Lack of clean water and poor sanitation kill thousands of people especially children. The World Health Organisation (WHO) estimates that 28 per cent of under five deaths are attributable to poor sanitation and unsafe water.
Negligence of these environmental determinants of child health is having a profound effect which is now acute in our urban areas especially in Dhaka.
A paper titled “Fatal Neglect: How health systems are failing to comprehensively address child mortality” by WaterAid identifies that unsafe water and poor sanitation may be linked to as many as a quarter of all child deaths through acute respiratory infections and diarrhoea, and yet the aid system is not responding to the causes of child mortality in a targeted or proportionate manner.

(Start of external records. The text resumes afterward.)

(** * What the probes leave *)

(** A value a register shows can be written back; the delegation registers
    and mie hold no bit that was not written, M-mode's interrupts are never
    delegated, satp can be 0, and the fields of mstatus an entry is about
    hold what is written, for a mode there is. *)
Class HartRegsOk {AR : Arch} {HR : HartRegs} : Prop := {
  hr_back csr v : hr_legal csr (hr_legal csr v) = hr_legal csr v;
  hr_word csr v : is_ulong v -> is_ulong (hr_legal csr v);
  hr_medeleg v i : Z.testbit (hr_legal CSR_MEDELEG v) i = true -> Z.testbit v i = true;
  hr_mideleg v i : i ∈ [3; 7; 11] -> Z.testbit (hr_legal CSR_MIDELEG v) i = false;
  hr_mie v i : Z.testbit (hr_legal CSR_MIE v) i = true -> Z.testbit v i = true;
  hr_satp : hr_legal CSR_SATP 0 = 0;
  hr_mstatus v i : i ∈ [MSTATUS_SIE_BIT; MSTATUS_SPIE_BIT; MSTATUS_MPIE_BIT; MSTATUS_SPP_BIT; 11; 12; MSTATUS_MPRV_BIT; MSTATUS_MPV_BIT] ->
    Z.testbit v 12 = false -> Z.testbit (hr_legal CSR_MSTATUS v) i = Z.testbit v i;
}.

Section Probes.
Context {AR : Arch} {KC : Kconfig} {HR : HartRegs} {IC : InitConfig} {OK : HartRegsOk}.

(** Every register holds a word it can be given. *)
Definition regs_shown (c : csr_file) : Prop := forall csr, is_ulong (csr_read c csr) /\ hr_legal csr (csr_read c csr) = csr_read c csr.
Definition same_regs (c c' : csr_file) : Prop := forall csr, csr_read c' csr = csr_read c csr.

#[local] Instance same_regs_equiv : Equivalence same_regs.
Proof. split; [done|by intros c c' H csr|]. intros c1 c2 c3 H1 H2 csr. by rewrite H2, H1. Qed.

Lemma same_regs_shown c c' : same_regs c c' -> regs_shown c -> regs_shown c'.
Proof. intros Hs Hr csr. rewrite Hs. apply Hr. Qed.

Both diarrhoea and ARIs are intrinsically linked to poor sanitation in particular and environmental health in general. Last year, WHO reported that globally, improving water, sanitation and hygiene (WaSH) could prevent 25 per cent of the overall under-five disease burden (morbidity and mortality) and 28 per cent of under-five deaths (mortality only).

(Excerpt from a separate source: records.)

(* ===== verification/FwftProps.v ===== *)
(** Firmware features ([Fwft.v]) on any hart whose menvcfg keeps to its law:
    a set that succeeds is what a get finds, one that fails changes nothing,
    and a locked feature stays as it is, across any calls and any moves of the
    hart between domains. *)

From S2P Require Import Prelude Arch Csr Fields Trap Fwft.
From Stdlib Require Import Btauto.

#[local] Open Scope Z_scope.
#[local] Set Warnings "-clear-no-such-hyp".

(** The fields of menvcfg: one per feature, and everything else. *)
Definition envcfg_rest {AR : Arch} : Z := not64 feature_fields.
Definition envcfg_masks {AR : Arch} : list Z := envcfg_rest :: map feature_field [1; 2; 3; 4; 5].

Section Held.
Context {AR : Arch} {EH : EnvcfgHw}.

(** What menvcfg holds after a write, both halves together. *)
Definition envcfg_held (old new : Z) : Z :=
  match arch_xlen with
  | RV32 => Z.lor (wrap (menvcfg_warl CSR_MENVCFG (old mod 2 ^ 32) (new mod 2 ^ 32)))
              (Z.shiftl (wrap (menvcfg_warl CSR_MENVCFGH (old / 2 ^ 32) (new / 2 ^ 32))) 32)
  | RV64 => wrap (menvcfg_warl CSR_MENVCFG old new)
  end.

(** A field that is written [x] holds [x]. *)
Definition sticks (m x : Z) : Prop :=
  forall old new, is_u64 old -> is_u64 new -> Z.land new m = x -> Z.land (envcfg_held old new) m = x.

(** The values a field shows are values it takes; 0, its value out of reset,
    is one. *)
Class EnvcfgOk : Prop := {
  envcfg_legal : forall m old new, m ∈ envcfg_masks -> is_u64 old -> is_u64 new ->
    sticks m (Z.land (envcfg_held old new) m);
  envcfg_off : forall m, m ∈ envcfg_masks -> sticks m 0;
}.

Lemma envcfg_read_u64 (c : csr_file) : csr_wf c -> is_u64 (envcfg_read c).
Proof.
  intros Hwf. pose proof (csr_read_wf c CSR_MENVCFG Hwf). pose proof (csr_read_wf c CSR_MENVCFGH Hwf).
  unfold envcfg_read, is_ulong, XLEN, is_u64 in *. destruct arch_xlen; [|done]. by apply lohi_bound.
Qed.

Lemma envcfg_held_u64 (old new : Z) : is_u64 (envcfg_held old new).
Proof.
  unfold envcfg_held. pose proof wrap_range as Hw. unfold is_ulong, XLEN, is_u64 in *.
  destruct arch_xlen; [|done]. by apply lohi_bound.
Qed.

Lemma menvcfg_write_read (c : csr_file) (csr v n : Z) :
  csr_read (menvcfg_write c csr v) n =
  if decide (csr = n) then wrap (menvcfg_warl csr (csr_read c csr) (wrap v)) else csr_read c n.
Proof. unfold menvcfg_write. rewrite csr_read_write. done. Qed.

Lemma envcfg_write_wf (c : csr_file) (v : Z) : csr_wf c -> csr_wf (envcfg_write c v).
Proof.
  intros Hwf. unfold envcfg_write, menvcfg_write. destruct arch_xlen; auto with csr.
Qed.

Lemma envcfg_write_other (c : csr_file) (v n : Z) :
  n <> CSR_MENVCFG -> n <> CSR_MENVCFGH -> csr_read (envcfg_write c v) n = csr_read c n.
Proof.
  intros H1 H2. unfold envcfg_write. destruct arch_xlen; rewrite !menvcfg_write_read;
    repeat (rewrite decide_False by congruence); done.
Qed.

Lemma envcfg_write_held (c : csr_file) (v : Z) :
  csr_wf c -> is_u64 v -> envcfg_read (envcfg_write c v) = envcfg_held (envcfg_read c) v.
Proof.
  intros Hwf Hv. pose proof (csr_read_wf c CSR_MENVCFG Hwf) as H1. pose proof (csr_read_wf c CSR_MENVCFGH Hwf) as H2.
  unfold envcfg_write, envcfg_held, envcfg_read, is_ulong, XLEN, is_u64 in *.
  destruct arch_xlen eqn:E; rewrite !menvcfg_write_read.
  - destruct (lohi_bound _ _ H1 H2) as (_ & Elo & Ehi). rewrite Elo, Ehi.
    rewrite (decide_False (P := CSR_MENVCFGH = CSR_MENVCFG)), !decide_True by done.
    rewrite (decide_False (P := CSR_MENVCFG = CSR_MENVCFGH)) by done. rewrite Z.shiftr_div_pow2 by lia.
    unfold wrap at 2 4, XLEN. rewrite E. rewrite (Z.mod_small (v / 2 ^ 32)); [done|].
    split; [apply Z.div_pos; lia|apply Z.div_lt_upper_bound; lia].
  - rewrite decide_True by done. unfold wrap at 2, XLEN. rewrite E. rewrite (Z.mod_small v) by lia. done.
Qed.

(** The fields make up the register. *)
Lemma masks_cover (a b : Z) : is_u64 a -> is_u64 b ->
  (forall m, m ∈ envcfg_masks -> Z.land a m = Z.land b m) -> a = b.
Proof.
  intros Ha Hb H.
  assert (forall x, is_u64 x -> x = foldr (fun m => Z.lor (Z.land x m)) 0 envcfg_masks) as D.
  { intros x Hx. transitivity (Z.land x (foldr Z.lor 0 envcfg_masks)).
    - replace (foldr Z.lor 0 envcfg_masks) with (2 ^ 64 - 1) by reflexivity.
      rewrite land_low by lia. symmetry. by apply Z.mod_small.
    - clear H. induction envcfg_masks as [|m ms IH]; cbn [foldr]; [apply Z.land_0_r|]. by rewrite Z.land_lor_distr_r, IH. }
  rewrite (D a Ha), (D b Hb). clear D. revert H. induction envcfg_masks as [|m ms IH]; intros H; [done|]. cbn [foldr]. f_equal.
  - apply H. by left.
  - apply IH. intros m' Hm'. apply H. by right.
Qed.

(** Different fields share no bit. *)
Lemma masks_disjoint (m m' : Z) : m ∈ envcfg_masks -> m' ∈ envcfg_masks -> m <> m' -> Z.land m m' = 0.
Proof.
  assert (forallb (fun m => forallb (fun m' => (m =? m') || (Z.land m m' =? 0)) envcfg_masks) envcfg_masks = true) as D
    by reflexivity.
  intros Hm Hm' Hne. rewrite forallb_forall in D. specialize (D m). rewrite <- list_elem_of_In in D.
  specialize (D Hm). rewrite forallb_forall in D. specialize (D m'). rewrite <- list_elem_of_In in D.
  specialize (D Hm'). apply orb_true_iff in D as [D|D]; apply Z.eqb_eq in D; done.
Qed.

Lemma mask_u64 (m : Z) : m ∈ envcfg_masks -> is_u64 m.
Proof.
  assert (forallb (fun m => (0 <=? m) && (m <? 2 ^ 64)) envcfg_masks = true) as D by reflexivity.
  intros Hm. rewrite forallb_forall in D. specialize (D m). rewrite <- list_elem_of_In in D.
  specialize (D Hm). bool_prop. unfold is_u64. lia.
Qed.
End Held.

Lemma testbit_not64 (x i : Z) : is_u64 x -> 0 <= i -> Z.testbit (not64 x) i = (i <? 64) && negb (Z.testbit x i).
Proof.
  intros Hx Hi. unfold not64. replace (2 ^ 64 - 1 - x) with (Z.ldiff (2 ^ 64 - 1) x).
  - rewrite Z.ldiff_spec, testbit_ones by lia. done.
  - pose proof (Z.sub_nocarry_ldiff (2 ^ 64 - 1) x) as Hs. rewrite Hs; [done|].
    apply Z.bits_inj'. intros j Hj. rewrite Z.ldiff_spec, testbit_ones, Z.bits_0 by lia.
    destruct (Z.ltb_spec j 64); [apply andb_false_r|]. by rewrite (testbit_high 64 x j).
Qed.

(** A field replaced ([(old & ~mask) | val]): the field, and the others. *)
Lemma replace_u64 (old mask val : Z) :
  is_u64 old -> is_u64 mask -> is_u64 val -> is_u64 (Z.lor (Z.land old (not64 mask)) val).
Proof.
  intros Ho Hm Hv. apply lor_bound; [lia| |done]. apply land_bound; [lia|done|]. unfold not64, is_u64 in *. lia.
Qed.

Lemma replace_field (old mask val : Z) :
  is_u64 old -> is_u64 mask -> Z.land val mask = val -> Z.land (Z.lor (Z.land old (not64 mask)) val) mask = val.
Proof.
  intros Ho Hm Hv. rewrite <- Hv at 2. bitwise. rewrite (testbit_not64 mask i) by done.
  destruct (Z.testbit mask i); rewrite ?andb_false_r, ?andb_true_r; done.
Qed.

Lemma replace_others (old mask val m : Z) :
  is_u64 old -> is_u64 mask -> is_u64 m -> Z.land m mask = 0 -> Z.land val mask = val ->
  Z.land (Z.lor (Z.land old (not64 mask)) val) m = Z.land old m.
Proof.
  intros Ho Hm Hu Hd Hv. rewrite <- Hv. bitwise. rewrite (testbit_not64 mask i) by done.
  apply (f_equal (fun z => Z.testbit z i)) in Hd. rewrite Z.land_spec, Z.bits_0 in Hd.
  destruct (Z.testbit m i) eqn:Em; rewrite ?andb_false_r, ?andb_true_r; [|done].
  cbn [andb] in Hd. rewrite Hd. rewrite andb_false_r, orb_false_r. destruct (Z.ltb_spec i 64); [apply andb_true_r|].
  rewrite (testbit_high 64 old i) by done. done.
Qed.

(** ** Reading, writing and probing menvcfg *)

Section Envcfg.
Context {AR : Arch} {F : Features} {EH : EnvcfgHw} {EO : EnvcfgOk}.

(** Every field has a value it takes. *)
Definition legal (c : csr_file) : Prop := forall m, m ∈ envcfg_masks -> sticks m (Z.land (envcfg_read c) m).
Definition regs_ok (c : csr_file) : Prop := csr_wf c /\ legal c.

Diarrhoea, malaria and HIV/AIDS are three of the biggest child killers. However, child total allocations to combat each disease are not the same. It has been seen that allocations for HIV/AIDS and malaria are much more than diarrhoeal diseases whereas if aid was allocated on a more rational basis; these allocations would be more balanced and would better reflect the mortality burden.
Apart from aid allocation another major concern is equity and inclusion. Baby girl are often heavily burdened by WaSH tasks such as collecting water. As a result they miss out on education, which in turn limits their opportunities for economic and social development.

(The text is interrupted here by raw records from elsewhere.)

Lemma leaving_step N h d i hd :
  running_ok N h d -> (i < dh_count d)%nat -> leaving N h d i hd -> leaving N h d (S i) (switch_out_body hd i).
Proof.
  intros Hr Hi [Hf HN Hd Hl Htodo Hoff Hsaved]. destruct hd as [h1 d1]. cbn [fst snd] in *.
  destruct (count_bound N h d i (ro_file _ _ _ Hr) (ro_count _ _ _ Hr) (ro_slot _ _ _ Hr) Hi) as [Hth Hmax].
  destruct (file_ok_get h1 i Hf Hth) as [Hg Hleg].
  assert (tf_regs h1 !!! i = tf_regs h !!! i) as Ei by (rewrite !list_lookup_total_alt, Htodo by lia; done).
  unfold switch_out_body. rewrite (saved_mapped _ _ _ Hd). destruct (mapped d i) eqn:Hm; cbn [negb].
  - assert (dh_has_tdata3 d1 = dh_has_tdata3 d) as E3 by (by rewrite Hd).
    rewrite E3, (select_reads N) by (done || apply Hr). rewrite select_clear by (done || apply Hf).
    split; cbn [fst snd].
    + apply file_ok_put; [done..|]. by apply cleared_legal.
    + rewrite trigger_count_put; [done|apply Hf|done|by rewrite cleared_usable].
    + rewrite Hd. by destruct d.
    + change (length (<[i := tf_regs h1 !!! i]> (dh_saved d1)) = MAX_TRIGGERS). by rewrite length_insert.
    + intros j Hj. rewrite put_regs by (done || apply Hf). rewrite decide_False by lia. apply Htodo. lia.
    + intros j t Hj. rewrite put_regs by (done || apply Hf). case_decide; [|apply Hoff; lia].
      intros [= <-]. by apply cleared_off.
    + intros j Hj Hmj. change (<[i := tf_regs h1 !!! i]> (dh_saved d1) !!! j = tf_regs h !!! j).
      destruct (decide (i = j)) as [<-|Hne].
      * rewrite list_lookup_total_insert_eq by lia. done.
      * rewrite list_lookup_total_insert_ne by done. apply Hsaved; [lia|done].
  - split; cbn [fst snd]; try done.
    + intros j Hj. apply Htodo. lia.
    + intros j t Hj Ht. destruct (decide (j = i)) as [->|]; [|apply (Hoff j t); [lia|done]].
      rewrite Htodo in Ht by lia. pose proof (ro_quiet _ _ _ Hr i t Ht) as H. by rewrite Hm in H.
    + intros j Hj Hmj. apply Hsaved; [|done]. assert (j <> i) by (intros ->; congruence). lia.
Qed.

Lemma triggers_out_spec N h d :
  running_ok N h d ->
  let '(h', d') := foldl switch_out_body (h, d) (seq 0 (dh_count d)) in
  idle_ok N h' /\ slot_ok N d' /\ saved_ok d' /\ d' = d <| dh_saved := dh_saved d' |> /\
  forall i, mapped d i = true -> dh_saved d' !!! i = tf_regs h !!! i.
Proof.
  intros Hr. pose proof (ro_slot _ _ _ Hr) as Hso.
  assert (leaving N h d (dh_count d) (foldl switch_out_body (h, d) (seq 0 (dh_count d)))) as H.
  { apply (foldl_seq_ind (leaving N h d)); [|intros i hd Hi; by apply leaving_step].
    split; cbn [fst snd]; try done; [apply Hr|apply Hr|by destruct d|apply Hso|lia|lia]. }
  destruct (foldl _ _ _) as [h' d']. destruct H as [Hf HN Hd Hl Htodo Hoff Hsaved]. cbn [fst snd] in *.
  assert (forall i, mapped d' i = mapped d i) as Em by (intros i; by apply saved_mapped).
  split_and!; try done.
  - split; [done..|]. intros i t Ht. destruct (decide (i < dh_count d)%nat) as [Hlt|Hge]; [by eapply Hoff|].
    rewrite Htodo in Ht by lia. pose proof (ro_quiet _ _ _ Hr i t Ht) as H.
    destruct (mapped d i) eqn:Hm; [|done]. apply (so_mapped _ _ Hso) in Hm. lia.
  - destruct Hso as [H1 H2 H3 H4 H5 H6 H7]. rewrite Hd. by split.
  - intros i Hm. rewrite Em in Hm. pose proof (so_mapped _ _ Hso i Hm) as Hi. rewrite Hsaved by done.
    destruct (running_in _ _ _ _ Hr Hi) as (Hth & Hst & Hlen & Hleg). split; [done|].
    pose proof (ro_quiet _ _ _ Hr i (tf_regs h !!! i)) as H. rewrite Hm in H. apply H.
    by apply file_ok_get; [apply Hr|].
  - intros i Hm. apply Hsaved; [by apply (so_mapped _ _ Hso)|done].
Qed.

(** Halfway in *)
Record arriving (N : nat) d (n : nat) h : Prop := {
  ar_file : file_ok h;
  ar_count : trigger_count (tf_regs h) = N;
  ar_regs i t : tf_regs h !! i = Some t ->
    if bool_decide (i < n)%nat && mapped d i then t = dh_saved d !!! i else off (td1 t);
}.

Lemma switch_in_put N h d i :
  file_ok h -> slot_ok N d -> saved_ok d -> mapped d i = true -> (i < dh_count d)%nat -> (i < th_count)%nat ->
  switch_in_body d h i = put h i (dh_saved d !!! i).
Proof.
  intros Hf Hso Hsv Hm Hi Hth. destruct (file_ok_get h i Hf Hth) as [_ Hleg]. destruct Hf as [Hlen _].
  destruct (Hsv i Hm) as [Hsl _].
  unfold switch_in_body. rewrite Hm. cbn [negb]. rewrite hw_clear_eq, write2_put by done.
  rewrite (so_tdata3' _ _ Hso) by lia.
  pose proof (tl_back i (cleared i (tf_regs h !!! i)) (dh_saved d !!! i)
    (cleared_legal _ _ Hleg) (cleared_off _ _ Hleg) Hsl) as Hb.
  unfold given in Hb. destruct th_has_tdata3; rewrite ?write3_put, write1_put by done; by f_equal.
Qed.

Many adolescent girls fail to attend school regularly when their menstrual hygiene needs are not met. WaSH issues also have a particularly significant effect on women because of their biological reproductive roles. For example, lack of privacy and safe menstrual hygiene facilities can expose women and girls to infection, loss of dignity, and prevent their access to education. Women may also be exposed to violence or sexual exploitation if they have to travel long distances for water or if they do not have private sanitation facilities.
There is an urgent need to give proper emphasis on investment in water sector for sustaining a healthy world. The aid system needs to respond
better to the disease burden by targeting resources at where the burden is greatest including diarrhoea caused by poor sanitation and unsafe water. Due focus needs to be given to the wider determinants of poor health, particularly unsafe water — to be able to fight against water poverty in Bangladesh.